= Independent Health =

American health insurance company

Independent Health Association, Inc. doing business as Independent Health, is a regional health insurance company headquartered in Williamsville, New York and serving Western New York; specifically, Allegany, Cattaraugus, Chautauqua, Erie, Genesee, Niagara, Orleans, and Wyoming Counties.

== Description ==
Independent Health is a 501(c)(4) nonprofit that reported a net income of $13.59 million on revenues of $1.57 billion in 2022.
The company employees about 1,600 people.
As of February 2024, Jim Dunlop Jr. is the president, and Michael Cropp is the CEO.

==History==
Independent Health has collaborated since 2016 with Social Mobility, Inc. on the Reddy Bike program, providing bikeshare service to the City of Buffalo, the University at Buffalo, and Niagara Falls, New York.

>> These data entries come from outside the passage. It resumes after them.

(* ===== verification/TrustWitnesses.v ===== *)
(** * Authoritative facts at work

    A case whose facts were merged from the human-resources system is executed
    by the production engine while the source answers, first with the same
    values, then with others.  Each witness applies one theorem of
    [FactAcquisition] or [ProductionTrust] to this history. *)

From stdpp Require Import base gmap strings list relations.
From Stdlib Require Import ZArith Lia.
From S2P Require Import Prelude Python CPython Store Domain Policy Authority FactAcquisition Lifecycle Obligations.
From S2P Require Import Completion Verification Derivation PolicyPlane Financial Persistence.
From S2P Require Import Transactions Governance Machine Execution ExecutionSafety CaseFlow.
From S2P Require Import OnboardingEngine OffboardingEngine OffboardingSafety ProductionTrust Engines Sandbox Scenario.

Open Scope Z_scope.

(** ** A claim and the source's record *)

Definition t_claimed : FactSnapshot := mkFactSnapshot 11%N "ingress:chat" "requester" CLAIM None None 10 s_facts [] None.

Definition t_claim_case : AdministrativeCase :=
  mkAdministrativeCase 1%N "employee-onboarding" "requester" "emp-1" GATHERING_FACTS 1 1 (Some t_claimed) None [] None
    20 20.

(** The source's answer: [department] is what it says of the department. *)
Definition t_record (department : pyval) (observed_at : instant) : AuthoritativeRecord :=
  build_record "odoo" "hr.employee:7" "v3"
    [("present", VBool true); ("employee_ref", VStr "emp-1"); ("department_ref", department);
     ("employment_type", VStr "full_time")] observed_at FRESH_CURRENT.

Lemma t_claimed_wf : snapshot_wf t_claimed.
Proof. split; [vm_compute; reflexivity|apply NoDup_nil_2|reflexivity]. Qed.

Lemma t_record_distinct d t : keys_distinct d = true -> keys_distinct (VDict (rec_value (t_record d t))) = true.
Proof. intros Hd. cbn. rewrite Hd. vm_compute. reflexivity. Qed.

Notation t_merge r := (merge_authoritative_onboarding_facts t_claim_case r "administrative" 12%N) (only parsing).
Definition t_merged : FactSnapshot := ok_or t_claimed (t_merge (t_record (VStr "eng") 900)).

Lemma t_merge_ok : t_merge (t_record (VStr "eng") 900) = Ok t_merged.
Proof. vm_compute. reflexivity. Qed.

Lemma overlay_is_exact_witness :
  exists s', t_merge (t_record (VStr "sales") 900) = Ok s' /\ fs_authority s' = CLAIM /\
    forall k, merged_key (t_record (VStr "sales") 900) "administrative" ONBOARDING_AUTHORITATIVE_KEYS t_claimed s' k.
Proof.
  exact (overlay_is_exact t_claim_case t_claimed (t_record (VStr "sales") 900) "composite:employee-onboarding"
           ONBOARDING_AUTHORITATIVE_KEYS "administrative" 12%N eq_refl t_claimed_wf
           (t_record_distinct (VStr "sales") 900 eq_refl)).
Defined.

Definition t_merged_case : AdministrativeCase :=
  mkAdministrativeCase 1%N "employee-onboarding" "requester" "emp-1" AUTHORIZED 4 2 (Some t_merged)
    (Some (pv_policy_ref s_policy)) [] None 20 50.

Lemma first_merge_revalidates_witness :
  xv_valid (validate_with_dependencies t_merged_case [] (Ok (t_record (VStr "eng") 950)) 1000 60) = true.
Proof.
  apply (first_merge_revalidates t_claim_case t_claimed (t_record (VStr "eng") 900) "administrative" 12%N t_merged
           t_merged_case (t_record (VStr "eng") 950) 1000 60 "department_ref" (VStr "eng"));
    try reflexivity; first [exact t_claimed_wf|exact t_merge_ok|idtac].
  - intros k a Ha%assoc_elem_of. apply list_elem_of_fmap in Ha as ([k' v] & [= -> ->] & _). discriminate.
  - apply (bool_decide_unpack _). vm_compute. done.
Defined.

(** The source no longer reports a department. *)
Definition t_withdrawn_case : AdministrativeCase :=
  mkAdministrativeCase 1%N "employee-onboarding" "requester" "emp-1" GATHERING_FACTS 5 3 (Some t_merged) None [] None
    20 60.
Definition t_remerged : FactSnapshot :=
  ok_or t_claimed (merge_authoritative_onboarding_facts t_withdrawn_case (t_record VNone 950) "administrative" 13%N).
Definition t_remerged_case : AdministrativeCase :=
  mkAdministrativeCase 1%N "employee-onboarding" "requester" "emp-1" GATHERING_FACTS 6 4 (Some t_remerged) None []
    None 20 70.

Lemma t_merged_wf : snapshot_wf t_merged.
Proof. split; [vm_compute; reflexivity| |vm_compute; reflexivity]. apply (bool_decide_unpack _). vm_compute. done. Qed.

Lemma withdrawn_value_never_revalidates_witness :
  xv_valid (validate_with_dependencies t_remerged_case [] (Ok (t_record VNone 950)) 1000 60) = false.
Proof.
  apply (withdrawn_value_never_revalidates t_withdrawn_case t_merged (t_record VNone 950) "administrative" 13%N
           t_remerged t_remerged_case (t_record VNone 950) 1000 60 "department_ref"
           (authoritative_assertion (t_record (VStr "eng") 900) "administrative" (VStr "eng")));
    try reflexivity; try (vm_compute; reflexivity).
  - apply t_merged_wf.
  - apply (bool_decide_unpack _). vm_compute. done.
  - discriminate.
Defined.

(** ** The production engine *)

Definition t_exec : ExecDb := set_cases s_exec {[ 1%N := mkCaseRow 21%N t_merged_case ]}.
Definition t_created_basis : result (GovernanceBasis * gmap uuid GovernanceBasis) :=
  create_for_approval ∅ t_exec s_authority s_policies empty_txn_db t_merged_case s_satisfaction "acme"
    (Some ["employee_ref"; "department_ref"]) [].
Definition t_basis : GovernanceBasis := fst (ok_or (s_empty_basis, ∅) t_created_basis).

Definition t_world : World Plane :=
  mkWorld t_exec empty_obligation_db s_authority {[ gb_basis_id t_basis := t_basis ]} s_policies empty_txn_db ∅ ∅
    (mkPlane empty_sandbox [] 500) [] 0.

(** What the source says of the department when asked. *)
Definition t_read (department : pyval) (n : nat) (_ : string) : result AuthoritativeRecord :=
  Ok (t_record department (s_clock n)).

Notation t_engine d := (trusted_onboarding_engine s_clock true (t_read d) 60) (only parsing).
Notation t_run d := (Execution.run s_clock true (t_engine d) 1%N t_world) (only parsing).
Notation t_domain := (validate_onboarding_governance s_clock true t_merged_case t_world) (only parsing).

(** As long as the source confirms the facts, the case is executed to its end. *)
Example t_confirmed_run :
  let '(r, w) := t_run (VStr "eng") in
  result_status r = Some COMPLETED /\ length (executed (w_calls w)) = 3%nat.
Proof. vm_compute. done. Qed.

Lemma t_stored : stored t_world t_merged_case.
Proof. exists 21%N. reflexivity. Qed.

Lemma t_moved : ~ facts_confirmed s_clock (t_read (VStr "sales")) 60 t_merged_case [] (snd t_domain).
Proof.
  intros (s & current & [= <-] & _ & [= <-] & _ & _ & Hall).
  specialize (Hall "department_ref"
    (authoritative_assertion (t_record (VStr "eng") 900) "administrative" (VStr "eng"))).
  destruct Hall as (_ & _ & Heq); [|vm_compute in Heq; discriminate].
  apply dependency_in; [apply t_merged_wf|]. split_and!; [vm_compute; reflexivity|reflexivity|apply not_elem_of_nil|].
  apply (bool_decide_unpack _). vm_compute. done.
Qed.

Lemma t_refuses :
  is_ok (fst (t_run (VStr "sales"))) = true /\ is_ok (fst t_domain) = true /\
  match fst t_domain with Ok d => refuted d | Err _ => true end = false.
Proof. vm_compute. done. Qed.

== Legal Issues and Settlements ==
In 2021, the U.S. Attorney's office for the Western District of New York filed suit under the False Claims Act against Independent Health and its subsidiary DxID in federal court, alleging that the two had submitted, or caused to be submitted, unsupported diagnoses for inflated Medicare Advantage payments.

On January 3, 2023, the United States District Court, Western District of New York issued an opinion dismissing the conspiracy claim, but allowing the U.S. Attorney to file an amended complaint.

In December 2024, Independent Health agreed to pay up to $98 million to settle allegations of possible fraud. The settlement was related to claims of improper practices that resulted in overcharging the government. Key points of the settlement include:

- The total settlement amount could reach up to $98 million depending on a number of factors.
- The allegations involved fraudulent activities that led to overcharging government programs.
- This case represents a significant financial and reputational impact on Independent Health.